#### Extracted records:
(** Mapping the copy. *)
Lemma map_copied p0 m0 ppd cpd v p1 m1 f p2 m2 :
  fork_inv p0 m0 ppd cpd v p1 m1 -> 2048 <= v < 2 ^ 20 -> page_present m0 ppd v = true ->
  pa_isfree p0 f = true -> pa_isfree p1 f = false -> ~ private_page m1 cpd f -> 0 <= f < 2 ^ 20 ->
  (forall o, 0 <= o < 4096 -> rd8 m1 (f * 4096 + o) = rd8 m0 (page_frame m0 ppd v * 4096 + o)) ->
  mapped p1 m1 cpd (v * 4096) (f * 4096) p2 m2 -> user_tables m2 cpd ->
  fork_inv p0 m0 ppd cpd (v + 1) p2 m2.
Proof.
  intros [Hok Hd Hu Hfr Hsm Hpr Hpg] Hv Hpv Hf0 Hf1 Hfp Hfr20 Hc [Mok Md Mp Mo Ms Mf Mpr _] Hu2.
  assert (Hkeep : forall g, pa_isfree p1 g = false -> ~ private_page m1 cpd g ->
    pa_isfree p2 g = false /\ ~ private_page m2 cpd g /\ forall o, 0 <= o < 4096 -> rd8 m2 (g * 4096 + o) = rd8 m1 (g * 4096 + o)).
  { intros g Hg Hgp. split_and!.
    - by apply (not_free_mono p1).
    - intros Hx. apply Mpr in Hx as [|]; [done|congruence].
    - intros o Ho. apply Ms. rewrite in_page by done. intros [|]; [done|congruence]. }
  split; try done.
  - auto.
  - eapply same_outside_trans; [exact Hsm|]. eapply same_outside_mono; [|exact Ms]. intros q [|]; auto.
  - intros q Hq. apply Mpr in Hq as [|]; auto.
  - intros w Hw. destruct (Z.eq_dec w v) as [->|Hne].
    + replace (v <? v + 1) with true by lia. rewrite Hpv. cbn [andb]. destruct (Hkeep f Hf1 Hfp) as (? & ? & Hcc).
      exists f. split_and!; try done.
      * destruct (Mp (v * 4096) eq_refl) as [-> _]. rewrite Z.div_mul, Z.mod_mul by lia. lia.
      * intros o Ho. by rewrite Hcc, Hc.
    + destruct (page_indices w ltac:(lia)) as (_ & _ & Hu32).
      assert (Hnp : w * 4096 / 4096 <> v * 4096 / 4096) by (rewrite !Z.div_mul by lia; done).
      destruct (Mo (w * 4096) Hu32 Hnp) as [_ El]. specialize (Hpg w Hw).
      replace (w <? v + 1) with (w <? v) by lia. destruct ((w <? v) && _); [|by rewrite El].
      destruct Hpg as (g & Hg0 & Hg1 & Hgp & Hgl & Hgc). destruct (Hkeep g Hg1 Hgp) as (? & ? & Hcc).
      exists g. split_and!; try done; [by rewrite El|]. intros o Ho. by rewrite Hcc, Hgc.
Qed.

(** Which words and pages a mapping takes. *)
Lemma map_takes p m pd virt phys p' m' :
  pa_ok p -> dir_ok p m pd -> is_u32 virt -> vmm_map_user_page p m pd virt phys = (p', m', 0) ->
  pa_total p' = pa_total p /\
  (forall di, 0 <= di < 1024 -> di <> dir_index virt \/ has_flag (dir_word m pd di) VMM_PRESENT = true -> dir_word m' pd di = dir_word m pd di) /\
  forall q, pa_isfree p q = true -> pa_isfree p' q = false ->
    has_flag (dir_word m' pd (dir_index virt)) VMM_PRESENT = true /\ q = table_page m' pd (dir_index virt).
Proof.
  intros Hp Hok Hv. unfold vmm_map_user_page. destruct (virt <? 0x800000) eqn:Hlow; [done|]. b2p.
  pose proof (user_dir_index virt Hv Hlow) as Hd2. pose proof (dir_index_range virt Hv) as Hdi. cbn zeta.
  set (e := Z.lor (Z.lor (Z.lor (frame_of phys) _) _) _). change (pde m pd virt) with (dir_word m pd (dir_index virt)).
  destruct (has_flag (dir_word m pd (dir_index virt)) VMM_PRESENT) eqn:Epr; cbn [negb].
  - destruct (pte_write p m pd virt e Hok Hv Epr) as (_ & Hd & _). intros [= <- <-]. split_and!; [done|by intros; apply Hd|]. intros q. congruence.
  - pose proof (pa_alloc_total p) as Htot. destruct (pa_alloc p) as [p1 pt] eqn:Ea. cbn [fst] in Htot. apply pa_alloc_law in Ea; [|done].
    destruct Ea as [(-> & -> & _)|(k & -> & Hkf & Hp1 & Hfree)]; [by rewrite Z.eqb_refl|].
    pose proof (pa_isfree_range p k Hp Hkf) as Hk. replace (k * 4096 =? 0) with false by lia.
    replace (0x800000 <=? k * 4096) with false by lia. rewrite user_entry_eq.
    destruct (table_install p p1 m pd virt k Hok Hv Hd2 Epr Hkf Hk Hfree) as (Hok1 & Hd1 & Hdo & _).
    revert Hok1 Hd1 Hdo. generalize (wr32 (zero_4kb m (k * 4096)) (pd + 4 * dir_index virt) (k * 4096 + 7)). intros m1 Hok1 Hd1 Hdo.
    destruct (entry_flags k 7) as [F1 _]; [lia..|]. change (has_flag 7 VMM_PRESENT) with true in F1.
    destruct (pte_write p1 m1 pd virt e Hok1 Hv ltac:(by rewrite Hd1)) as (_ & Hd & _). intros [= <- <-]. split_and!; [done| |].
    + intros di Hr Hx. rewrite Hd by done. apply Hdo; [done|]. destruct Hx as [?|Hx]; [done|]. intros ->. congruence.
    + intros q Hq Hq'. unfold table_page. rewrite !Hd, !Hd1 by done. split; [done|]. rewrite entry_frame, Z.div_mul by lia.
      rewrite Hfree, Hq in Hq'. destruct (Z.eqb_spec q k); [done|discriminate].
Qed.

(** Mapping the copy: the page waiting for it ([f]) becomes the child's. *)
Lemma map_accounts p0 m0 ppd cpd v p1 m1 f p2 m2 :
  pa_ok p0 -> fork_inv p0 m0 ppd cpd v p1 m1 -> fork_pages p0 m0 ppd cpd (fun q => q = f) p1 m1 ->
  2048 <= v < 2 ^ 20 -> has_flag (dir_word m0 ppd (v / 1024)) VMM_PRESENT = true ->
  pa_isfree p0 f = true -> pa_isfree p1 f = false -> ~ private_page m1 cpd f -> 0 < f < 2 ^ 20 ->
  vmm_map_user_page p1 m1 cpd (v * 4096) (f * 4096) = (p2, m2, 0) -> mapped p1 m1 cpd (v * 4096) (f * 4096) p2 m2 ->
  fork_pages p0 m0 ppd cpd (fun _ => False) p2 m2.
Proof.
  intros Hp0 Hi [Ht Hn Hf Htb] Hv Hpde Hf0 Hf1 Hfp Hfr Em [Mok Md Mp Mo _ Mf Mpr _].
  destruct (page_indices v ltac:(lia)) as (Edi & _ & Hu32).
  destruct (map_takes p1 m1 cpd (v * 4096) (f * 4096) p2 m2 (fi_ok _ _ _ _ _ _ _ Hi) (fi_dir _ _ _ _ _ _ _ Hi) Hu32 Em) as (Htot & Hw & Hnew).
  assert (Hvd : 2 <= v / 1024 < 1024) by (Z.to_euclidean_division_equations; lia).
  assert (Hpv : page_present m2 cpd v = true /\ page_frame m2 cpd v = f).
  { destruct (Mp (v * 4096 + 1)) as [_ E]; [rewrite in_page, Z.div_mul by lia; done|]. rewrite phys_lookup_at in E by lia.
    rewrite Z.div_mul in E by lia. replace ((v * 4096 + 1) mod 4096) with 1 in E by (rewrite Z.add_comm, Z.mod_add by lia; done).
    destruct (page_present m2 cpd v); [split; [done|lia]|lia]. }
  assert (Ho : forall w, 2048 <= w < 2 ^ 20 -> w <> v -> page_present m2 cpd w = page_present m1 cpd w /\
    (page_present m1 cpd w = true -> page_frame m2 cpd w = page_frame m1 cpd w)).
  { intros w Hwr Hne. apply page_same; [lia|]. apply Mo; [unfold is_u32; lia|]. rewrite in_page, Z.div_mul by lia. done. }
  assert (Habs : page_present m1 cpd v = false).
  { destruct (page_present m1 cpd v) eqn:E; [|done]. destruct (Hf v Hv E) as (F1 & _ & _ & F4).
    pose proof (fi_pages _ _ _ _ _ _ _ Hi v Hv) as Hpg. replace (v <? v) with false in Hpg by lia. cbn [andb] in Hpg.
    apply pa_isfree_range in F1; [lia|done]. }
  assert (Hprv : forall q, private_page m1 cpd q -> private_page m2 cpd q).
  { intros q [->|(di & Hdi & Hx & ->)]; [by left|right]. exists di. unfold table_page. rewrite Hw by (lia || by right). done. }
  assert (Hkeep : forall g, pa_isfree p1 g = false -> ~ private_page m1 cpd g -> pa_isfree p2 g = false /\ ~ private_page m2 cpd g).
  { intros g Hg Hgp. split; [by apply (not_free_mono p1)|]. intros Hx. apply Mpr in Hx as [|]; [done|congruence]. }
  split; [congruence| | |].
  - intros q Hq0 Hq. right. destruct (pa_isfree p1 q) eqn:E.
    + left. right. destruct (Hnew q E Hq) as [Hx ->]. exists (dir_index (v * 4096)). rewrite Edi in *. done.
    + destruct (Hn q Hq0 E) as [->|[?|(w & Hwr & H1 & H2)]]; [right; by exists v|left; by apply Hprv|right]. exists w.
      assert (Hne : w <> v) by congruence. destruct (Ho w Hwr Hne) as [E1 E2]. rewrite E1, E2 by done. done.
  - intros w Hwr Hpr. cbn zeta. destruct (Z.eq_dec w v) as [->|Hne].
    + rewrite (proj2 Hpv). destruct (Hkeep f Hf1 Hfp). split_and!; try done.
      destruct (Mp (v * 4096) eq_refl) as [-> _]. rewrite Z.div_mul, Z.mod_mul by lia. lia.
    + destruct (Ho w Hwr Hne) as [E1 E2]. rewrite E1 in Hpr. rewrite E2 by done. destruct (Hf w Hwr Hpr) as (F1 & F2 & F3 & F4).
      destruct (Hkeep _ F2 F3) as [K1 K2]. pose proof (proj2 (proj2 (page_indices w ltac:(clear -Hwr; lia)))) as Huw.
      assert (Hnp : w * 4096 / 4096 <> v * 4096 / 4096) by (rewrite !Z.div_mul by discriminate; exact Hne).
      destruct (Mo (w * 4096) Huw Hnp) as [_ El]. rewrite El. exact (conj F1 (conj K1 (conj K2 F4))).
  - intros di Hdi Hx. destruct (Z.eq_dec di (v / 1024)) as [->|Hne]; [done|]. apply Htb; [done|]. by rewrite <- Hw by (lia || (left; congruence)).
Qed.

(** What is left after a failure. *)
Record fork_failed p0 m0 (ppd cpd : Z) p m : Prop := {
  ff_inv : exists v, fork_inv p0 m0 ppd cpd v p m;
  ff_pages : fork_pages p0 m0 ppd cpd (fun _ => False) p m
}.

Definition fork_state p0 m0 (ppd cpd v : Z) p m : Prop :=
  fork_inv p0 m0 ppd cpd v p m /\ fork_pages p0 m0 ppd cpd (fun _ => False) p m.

#### BRIEF:
From the line holding "destruct (Mo (w * 4096) Huw" down to the final line above, quote every line exactly and only those lines.

#### ANSWER BELOW:
      destruct (Mo (w * 4096) Huw Hnp) as [_ El]. rewrite El. exact (conj F1 (conj K1 (conj K2 F4))).
  - intros di Hdi Hx. destruct (Z.eq_dec di (v / 1024)) as [->|Hne]; [done|]. apply Htb; [done|]. by rewrite <- Hw by (lia || (left; congruence)).
Qed.

(** What is left after a failure. *)
Record fork_failed p0 m0 (ppd cpd : Z) p m : Prop := {
  ff_inv : exists v, fork_inv p0 m0 ppd cpd v p m;
  ff_pages : fork_pages p0 m0 ppd cpd (fun _ => False) p m
}.

Definition fork_state p0 m0 (ppd cpd v : Z) p m : Prop :=
  fork_inv p0 m0 ppd cpd v p m /\ fork_pages p0 m0 ppd cpd (fun _ => False) p m.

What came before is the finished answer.